Saved data entries:
---

(* ===== verification/_CoqProject ===== *)
-Q . S2P
Prelude.v
GoStrings.v
GoTime.v
GoNet.v
Headers.v
CacheControl.v
LruCache.v
Balancer.v
BalancerConc.v
Sha256.v
Metrics.v
GoMux.v
Queue.v
Log.v
Proxy.v
ProxyFacts.v
ProxyProps.v
ProxyRetention.v
Config.v
Server.v
Middleware.v
Upstream.v
UpstreamMain.v
System.v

---

Exercise brief:
An exact copy of the line containing "ProxyFacts.v" and all lines after it, through the last line of the entries, is the required answer.

Solution for this exercise:
ProxyFacts.v
ProxyProps.v
ProxyRetention.v
Config.v
Server.v
Middleware.v
Upstream.v
UpstreamMain.v
System.v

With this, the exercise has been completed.